Aided by Toby Webb, archivist at Christ’s Church, Husock studied nine decades of the church’s Vestry minutes. He also researched tax records, censuses, maps, and other primary-source documents to uncover the history of the Meeting House and the surrounding hamlet. Historic and present-day photos accompany the narrative.

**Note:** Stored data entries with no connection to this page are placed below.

Definition smoke_body (w : SmokeWorld) (parent : Z) (symbols : list string) : M Procs Z :=
  spawn_all w 0 symbols ;;
  modify (fun p => MkProcs ((fun _ => false) <$> pr_running p) (pr_parent p) (pr_socket p)) ;;
  mret (judge w parent (collect w (length symbols))).

(** [main]: the exit code, or the exception that escapes. *)
Definition smoke_main (symbols_arg : string) (w : SmokeWorld) (p : Procs) : res Z * Procs :=
  let symbols := symbol_list symbols_arg in
  if (length symbols <? 2)%nat then (Ok 1, p)
  else if negb (sw_imports w) then (Ok 1, p)
  else match sw_bin w with
       | None => (Ok 1, p)
       | Some _ =>
           match sw_config w with
           | Raise _ => (Ok 2, p)
           | Ok _ =>
               match sw_start w with
               | Raise e => (if bool_decide (ex_class e = ExRuntime) then Ok 1 else Raise e, p)
               | Ok pid =>
                   let '(r, p') := smoke_body w pid symbols (MkProcs (pr_running p) true true) in
                   (r, cleanup p')
               end
           end
       end.

(** ** [smoke_lucid_nq.py] *)

Record LucidWorld := MkLucidWorld {
  lw_imports : bool;
  lw_config : res (bool * string * string);       (* [has_account], symbol, exchange *)
  lw_extension : bool;
  lw_connect : res unit;
  lw_front : string -> string -> res (option pydict);
  lw_subscribe : string -> string -> res unit;
  lw_polls : list (res (option pydict));
  lw_subscribe_pnl : res unit
}.

Fixpoint poll_three (polls : list (res (option pydict))) (got : Z) : res Z :=
  if got <? 3 then
    match polls with
    | [] => Ok got
    | Raise e :: _ => Raise e
    | Ok None :: polls' => poll_three polls' got
    | Ok (Some _) :: polls' => poll_three polls' (got + 1)
    end
  else Ok got.

Definition or_else (s d : string) : string := if nonempty s then s else d.

(** What was printed (for a run to the end: SMOKE OK, the events, and whether the
    PnL subscription worked, if there is an account), and the exit code. *)
Inductive LucidOut := LucidSkip | LucidFail | LucidOk (events : Z) (pnl : option bool).

Definition lucid_main (w : LucidWorld) : LucidOut * Z :=
  if negb (lw_imports w) then (LucidFail, 1)
  else match lw_config w with
       | Raise _ => (LucidSkip, 2)
       | Ok (has_account, symbol0, exchange0) =>
           if negb (lw_extension w) then (LucidFail, 1)
           else
             let symbol := or_else symbol0 "NQ" in
             let exchange := or_else exchange0 "CME" in
             let body :=
               _ ← lw_connect w;
               front ← lw_front w symbol exchange;
               let trading :=
                 match front with
                 | Some d => if truthy (dget d "trading_symbol") then py_str (dget d "trading_symbol") else symbol
                 | None => symbol
                 end in
               _ ← lw_subscribe w trading exchange;
               poll_three (lw_polls w) 0 in
             match body with
             | Raise _ => (LucidFail, 1)
             | Ok got =>
                 let pnl := if has_account : bool
                            then Some (match lw_subscribe_pnl w with Ok _ => true | Raise _ => false end)
                            else None in
                 (LucidOk got pnl, if 0 <? got then 0 else 1)
             end
       end.

(** ** Facts *)

Lemma all_same_spec l x : all_same l = Some x -> l <> [] /\ Forall (eq x) l.
Proof.
  destruct l as [|y l]; simpl; [done|]. destruct (forallb (Z.eqb y) l) eqn:E; [|done]. intros [= ->].
  split; [done|]. constructor; [done|]. apply Forall_forall. intros z Hz.
  rewrite forallb_forall in E. apply Z.eqb_eq, E. by apply list_elem_of_In.
Qed.

Lemma collect_in w n i : (i < n)%nat ->
  (match sw_wait w i with Exited code out => (code, out) | TimedOut out => (1, out +:+ String "010" "TIMEOUT") end)
    ∈ collect w n.
Proof.
  intros Hi. unfold collect. apply list_elem_of_fmap. exists i. split; [done|]. apply elem_of_seq. lia.
Qed.

Lemma mapM_last_spec (sets : list (list Z)) finals :
  mapM last sets = Some finals -> forall l, l ∈ sets -> exists x, last l = Some x /\ x ∈ finals.
Proof.
  intros H%mapM_Some l Hl. apply list_elem_of_lookup in Hl as [i Hi].
  destruct (Forall2_lookup_l _ _ _ _ _ H Hi) as (x & Hx & E). exists x. split; [done|].
  by eapply list_elem_of_lookup_2.
Qed.

Lemma judge_ok w parent results : judge w parent results = 0 ->
  (forall code out, (code, out) ∈ results -> code = 0 /\ last (parse_pids out) = Some parent) /\
  exists cmd, sw_cmdline w parent = Some cmd /\ contains "rithmic-gateway" cmd = true.
Proof.
  unfold judge. destruct (existsb (Z.eqb 2) _); [done|].
  destruct (existsb (fun c => negb (c =? 0)) _) eqn:Ec; [done|].
  destruct (mapM last (parse_pids <$> results.*2)) as [finals|] eqn:Em; [|done].
  destruct (all_same finals) as [shared|] eqn:Es; [|done]. apply all_same_spec in Es as [_ Es].
  destruct (shared =? parent) eqn:Ep; [|done]. apply Z.eqb_eq in Ep. subst shared. simpl.
  destruct (sw_cmdline w parent) as [cmd|]; [|done]. destruct (contains _ cmd) eqn:Et; [|done]. intros _.
  split; [|eauto]. intros code out Hin. split.
  - destruct (Z.eqb_spec code 0) as [|Hne]; [done|exfalso].
    assert (existsb (fun c => negb (c =? 0)) results.*1 = true); [|congruence].
    apply existsb_exists. exists code. split; [|lia]. apply list_elem_of_In. by apply (list_elem_of_fmap_2 fst) in Hin.
  - destruct (mapM_last_spec _ _ Em (parse_pids out)) as (x & Hx & Hf).
    { apply list_elem_of_fmap_2. by apply (list_elem_of_fmap_2 snd) in Hin. }
    rewrite Hx. f_equal. symmetry. rewrite Forall_forall in Es. by apply Es.
Qed.
(** A generator, a patch or an anchor that fails never touches the installed
    stubs; a run that succeeds installs the processed tree. *)
Theorem main_swaps stubgen os fs r fs' :
  match os_move os with MoveFailsWith _ => False | _ => True end -> os_restore os = true ->
  main stubgen os fs = (r, fs') ->
  match r with
  | Raise _ => fs_target fs' = fs_target fs
  | Ok counts => exists generated t, stubgen = Ok generated /\ processed generated = Ok (t, counts) /\
                   fs_target fs' = Some t
  end.
Proof.
  intros Hm Hr. unfold main. destruct stubgen as [generated|e]; [|by intros [= <- <-]].
  destruct (processed generated) as [[t counts]|e] eqn:Ep; [|by intros [= <- <-]].
  destruct (_install os (MkFs (fs_target fs) (fs_backup fs) (Some t))) as [ri fi] eqn:Ei.
  pose proof (install_swaps _ _ _ _ Hm Hr Ei) as Hs.
  destruct ri; intros [= <- <-]; simpl in *; [by eexists _, _|done].
Qed.

(** ** Runs *)

Module StubSample.
Definition recon_source (c : string) : string :=
  text [recon_class c; "    def __init__(self, InstrumentIdinstrument_id, UUID4command_id) -> None: ..."; "    command_id: Incomplete"].

(** A generated tree with every anchor the patches look for. *)
Definition generated : Tree := list_to_map
  [("__init__.pyi", "from nautilus_pyo3 import x");
   ("common/component.pyi", component_head);
   ("data/client.pyi", text ["from _typeshed import Incomplete"] +:+ hp_old data_client_patch);
   ("execution/client.pyi", hp_old account_state_patch +:+ hp_old liquidity_patch);
   ("execution/messages.pyi", hp_old submit_order_patch +:+ recon_source "GenerateFillReports"
      +:+ recon_source "GenerateOrderStatusReports" +:+ recon_source "GeneratePositionStatusReports");
   ("trading/strategy.pyi", text ["import Strategy"; "class Strategy(Actor):";
      "    def on_order_accepted(self, OrderAcceptedevent) -> void: ..."]);
   ("common/actor.pyi", text ["class Actor(Component):"] +:+ String.concat "" (fst <$> actor_pairs));
   ("live/data_client.pyi", hp_old live_handlers_patch);
   ("model/instruments/futures_contract.pyi", text ["from typing import Any, ClassVar";
      "    def __init__(self, InstrumentIdinstrument_id, Symbolraw_symbol) -> None: ..."]);
   ("model/data.pyi", text ["    def __init__(self, InstrumentIdinstrument_id, listdeltas) -> None: ..."]);
   ("model/orders/base.pyi", text ["    has_trigger_price: Incomplete"]);
   ("adapters/x.pyi", "")].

Husock found that events in locations as far afield as Alaska and China had a bearing on the story of the small wood-frame building. He chronicles a time when the Milton area was a bustling port, when Milton Road was named Main Street, and when the building we know as the Meeting House was Grace Chapel, affiliated with Rye’s Christ’s Church. Multiple generations of Rye’s Wainwright family, prominent and wealthy congregants of Christ’s Church, took a special interest in the welfare of the little chapel.
The Meeting House is operated by the nonprofit Bird Homestead as an education center. “We thank Howard Husock for his superb research and narrative,” said Anne Stillman, president of the organization. “We are grateful to the Westchester County Historical Society for this wonderful publication.”
Dock Deli is selling the issue of the Westchester Historian on behalf of the Bird Homestead for $3 a copy.